By the time I get served for lunch (just wanted some soup before I went) it was getting on for mid afternoon. There’s no sense of urgency here. The village is about a 1km through the woods (past roaming cows) and well signposted (with red paint marks on rocks and trees). When I arrive, a young lad sitting on a fence leaps down and says “Guest House?” brightly. “No” I reply, “knitting…” - and when I arrive at the house, Farijda is sitting outside doing just that, in the sunshine. She has a white scarf on her head, fastened under her chin – like many of the older women I have seen in Albania. She is knitting a bedspread cover square – the squares are put together patchwork style and the leaf at the corner makes a clover type pattern, with bobbles in lines – very similar to the one on the front of Tessa Lorant’s “Knitted Quilts and Flounces” by thorn Press, 1982, which I have at home. However, when I look closely – her knitting needles have hooks on the end of them – like Tunisian crochet needles, and she is tensioning the yarn Portuguese style/South American style, and using her thumb to push this yarn to create the stitch –it’s (so I’ve read) easier to make a purl stitch using this sort of technique – fascinating! I show her English throwing style and she is equally interested. I ask her, via the oldest grand-daughter’s translating, how her socks are constructed. She fetches me a pair – rough rug handspun, constructed top down with a short row heel and decreased toe – pretty textured (similar to a gansey) pattern worked in stripes. For the body and gusset. She wants me to have these socks and I try to explain that I’m on a bicycle and can’t carry too much.

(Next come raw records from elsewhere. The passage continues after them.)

Lemma event_pass_witness : exists s' v' n, event_thread_pass 100 (c_sys conf3) = (s', Ret n) /\ sched_ok s' v' /\ n = 200.
Proof.
  destruct (small_ok conf3 ltac:(apply small_reachable)) as (v & Hok & _).
  destruct (event_pass (c_sys conf3) v 100 Hok ltac:(lia)) as (s' & v' & n & H & Hok' & _). exists s', v', n. split_and!; [done|done|].
  assert (Ret n = (event_thread_pass 100 (c_sys conf3)).2) as E by (by rewrite H). vm_compute in E. by injection E.
Defined.

Lemma event_dedupe_ends_witness : exists fuel s' l, _event_dedupe fuel 1%positive (c_sys conf1) = (s', Ret tt) /\
  dedupe_next (fun e => s_events s' !! e) (reverse l) = None.
Proof.
  destruct (small_ok conf1 ltac:(apply small_reachable)) as (v & Hok & _).
  destruct (event_dedupe_ends (c_sys conf1) v 1%positive (length (v (JobEvents 1%positive))) Hok) as (s' & l & H & _ & Hn);
    [vm_compute; eauto|lia|eauto].
Defined.

Lemma jobqueue_add_witness : exists (s s' : sys unit) v e l, nx_event_to_jobqueue e s = (s', Ret tt) /\
  sched_ok s' (<[JobEvents 1%positive := l]> v) /\ l `prefix_of` v (JobEvents 1%positive) ++ [e].
Proof.
  destruct (small_ok conf1 ltac:(apply small_reachable)) as (v & Hok & _).
  destruct (event_new_ok (c_sys conf1) v Hok ltac:(vm_compute; done)) as (s1 & e & _ & Hok1 & St1 & _ & _ & Ha & Ev1).
  destruct (put_event_ok s1 v e (read_event 1%positive) Hok1 Ha) as (s2 & _ & Hok2 & St2 & _ & Ev2); [rewrite Ev1, lookup_insert_eq; eauto|].
  destruct (s_modules (c_sys conf1) !! 1%positive) as [md|] eqn:E; [|vm_compute in E; discriminate].
  assert (s_modules s2 = s_modules (c_sys conf1)) as HM by (destruct St1 as (_ & H1 & _), St2 as (_ & H2 & _); congruence).
  destruct (jobqueue_add s2 v e (read_event 1%positive) 1%positive Hok2) as (s' & l & H & Hok' & Hp & _).
  - split; [by rewrite Ev2, lookup_insert_eq|done|done|done|]. exists 1%positive, md. split; [reflexivity|]. rewrite HM. exact E.
  - unfold job_of. simpl. rewrite HM. vm_compute. reflexivity.
  - exists s2, s', v, e, l. split; [exact H|]. split; [exact Hok'|exact Hp].
Defined.

(** The calls of [next_job_fair]: after every call the queues are as before it. *)
Fixpoint calls (k : nat) : sys unit :=
  match k with
  | O => c_sys conf1
  | S k => with_groups (s_groups (nx_ctx_next_job (calls k)).1) (calls k)
  end.

Lemma calls_ok v : sched_ok (c_sys conf1) v -> groups_ok (c_sys conf1) -> forall k, sched_ok (calls k) v /\ groups_ok (calls k).
Proof.
  intros Hok Hg. induction k as [|k [IH1 IH2]]; [done|]. split; [by apply sched_groups|].
  destruct (next_job_ok (calls k) v IH1 IH2) as (s' & n & r & H & (HG & _) & _). cbn [calls]. rewrite H. unfold groups_ok. simpl. rewrite HG. simpl.
  eapply groups_exist; [|by apply groups_visited]. done.
Qed.

Lemma calls_jobs k : s_jobs (calls k) = s_jobs (c_sys conf1).
Proof. induction k as [|k IH]; [done|]. exact IH. Qed.

Lemma next_job_fair_witness : exists k s' e, (k < 1)%nat /\ nx_ctx_next_job (calls k) = (s', Ret (Some (1%positive, e))).
Proof.
  destruct (small_ok conf1 ltac:(apply small_reachable)) as (v & Hok & Hg).
  destruct (next_job_fair calls (fun _ => v) 0 (Group None 11 [1%positive]) 1%positive) as (k & s' & e & Hk & H).
  - intros k. by apply calls_ok.
  - intros k s' r H. cbn [calls]. rewrite H. done.
  - vm_compute. reflexivity.
  - by left.
  - intros k _. unfold ready. rewrite calls_jobs. eexists. split; vm_compute; reflexivity.
  - intros k i g' j' _ Hi. lia.
  - by exists k, s', e.
Defined.

End Scheduler.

Albert’s sister (the children’s mother) stops by briefly to see what’s happening and to bring me a glass of home made cow’s milk yoghurt – It’s runny and a little lumpy at the same time, and slightly sour but refreshing. Noone else gets a glass – they say they’ve had some, which makes me feel like a slightly awkward honoured guest.

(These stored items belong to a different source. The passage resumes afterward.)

Lemma rename_field_rep h d al old new :
  inv h d al -> renamable old new al ->
  exists d', nx_logdata_rename_field old new (h, d) = ((h, d'), Ret tt) /\ inv h d' (alist_rename old new al).
Proof.
  intros Hinv [Hold Hnew]. pose proof (inv_fields _ _ _ Hinv) as HF. destruct d as [raw fs]. simpl in *.
  unfold nx_logdata_rename_field, alist_rename. rewrite (proj2 (strcmp_eq_false old raw_key)).
  2:{ intros ->. by rewrite strcasecmp_refl in Hold. }
  erewrite cmd_bind_Ret by reflexivity. simpl.
  pose proof (find_field_rep h strcasecmp_eq old _ _ HF) as Hfo.
  pose proof (find_field_rep h strcasecmp_eq new _ _ HF) as Hfn.
  destruct (find_field strcasecmp_eq old fs) as [[i [k v]]|] eqn:Eo; [|rewrite Hfo; eauto].
  destruct Hfo as ([k' a] & Eoa & [Hk Hv]). simpl in Hk, Hv. subst k'.
  assert (alist_get old al = Some a) as Hget by (unfold alist_get; by rewrite Eoa).
  rewrite Eoa. apply find_field_lookup in Eo as [Hi Hc], Eoa as [Hia _].
  apply strcasecmp_eq_true in Hc. simpl in Hc. apply strcasecmp_eq_false in Hold.
  assert (k <> raw_key) as Hkr by (intros ->; by rewrite Hc in Hold).
  destruct (inv_raw _ _ _ Hinv) as (l & Hr & Hin). simpl in Hr, Hin.
  destruct (strcasecmp_eq old new) eqn:Eon.
  - apply strcasecmp_eq_true in Eon. eexists. split; [reflexivity|].
    apply (rename_fields_inv h raw fs al i k v a new None raw); auto; [left; congruence|].
    exists l. split; [done|]. by eapply raw_in_insert.
  - apply strcasecmp_eq_false in Eon.
    destruct (find_field strcasecmp_eq new fs) as [[j [k2 w]]|] eqn:En.
    + destruct Hfn as ([k2' a2] & -> & [Hk2 _]). simpl in Hk2. subst k2'.
      apply find_field_lookup in En as [Hj Hc2]. apply strcasecmp_eq_true in Hc2. simpl in Hc2.
      assert (j <> i) as Hji by (intros ->; congruence).
      destruct (strcmp_eq new raw_key) eqn:Er; tests.
      * subst new. destruct Hnew as [_ Hstr]; [by apply strcasecmp_eq_true|]. destruct (Hstr _ Hget) as [Hd Ht].
        destruct (defined_string_rep _ _ _ Hv Hd Ht) as [lv ->]. eexists. split; [reflexivity|].
        apply (rename_fields_inv h raw fs al i k _ a raw_key (Some j) (Some lv)); auto; [split; eauto|].
        exists lv. split; [done|]. unfold renamed. apply (list_elem_of_lookup_2 _ (if decide (i < j)%nat then i else (i - 1)%nat)).
        pose proof (lookup_lt_Some _ _ _ Hi). case_decide.
        -- by rewrite list_lookup_delete_lt, list_lookup_insert_eq.
        -- rewrite list_lookup_delete_ge by lia. replace (S (i - 1)) with i by lia. by rewrite list_lookup_insert_eq.
      * eexists. split; [reflexivity|].
        apply (rename_fields_inv h raw fs al i k v a new (Some j) raw); auto; [split; eauto|].
        exists l. split; [done|]. pose proof (raw_in_insert fs i k v new l Hi Hkr Hin) as Hin'.
        apply list_elem_of_lookup in Hin' as [m Hm].
        assert (m <> j) as Hmj.
        { intros ->. rewrite list_lookup_insert_ne, Hj in Hm by done. injection Hm as -> _.
          destruct Hnew as [-> _]; [|done]. by apply strcasecmp_eq_true. }
        unfold renamed. apply (list_elem_of_lookup_2 _ (if decide (m < j)%nat then m else (m - 1)%nat)). case_decide.
        -- by rewrite list_lookup_delete_lt.
        -- rewrite list_lookup_delete_ge by lia. by replace (S (m - 1)) with m by lia.
    + rewrite Hfn. eexists. split; [reflexivity|].
      apply (rename_fields_inv h raw fs al i k v a new None raw); auto; [right; by apply find_none_keys|].
      exists l. split; [done|]. by eapply raw_in_insert.
Qed.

We look at a waistcoat and crocheted bedspread also – both beautifully made. I show off the few things I have (a hat, my situpon and the wip – that’s ‘work-in-progress’ for you non-knitters not up on the jargon!). Then I get my spindle out – one of the young lads (the bolshy one) wants to have a go –so I Andean ply the little bit of viscose on there and try and show him how. He doesn’t do too badly. I also teach the oldest girl to knit English style and give her a ball of wool and some needles to carry on. After this, my translator has to go do some chores.
After the lad finishes his little bit of yarn, Grandma has a go – she doesn’t do too well with the viscose, but when I produce some Icelandic fluff she demonstrates spinning, finely and evenly, butterflying the single onto her hand before winding the spun wool onto the shaft. She really likes my spindle. The boys look at her and then me and say ‘thankyouthankyouthankyou’ – and before I know it, Grandma is nodding at me and has tucked my spindle under her arm and gone towards the house with it (after pressing the socks on me again). Wily grandma! It seems churlish to say no – but my favourite demo and teaching spindle has gone! I have a small (mini) Bosworth still tucked away– and am already taking note of the lesson of stating clearly BEFORE assumptions are made that I only have one and cannot get another easily as I’m on the road for a long time (not merely here for a couple weeks before heading home). So I let it go and plot how to get another one sent me from home. I’ve also got to send these socks home too. It was a funny exchange – I admire her chutzpah. I hope she teaches the children!
The next day I’m feeling so much better and (after 6 days) it really IS time to move on.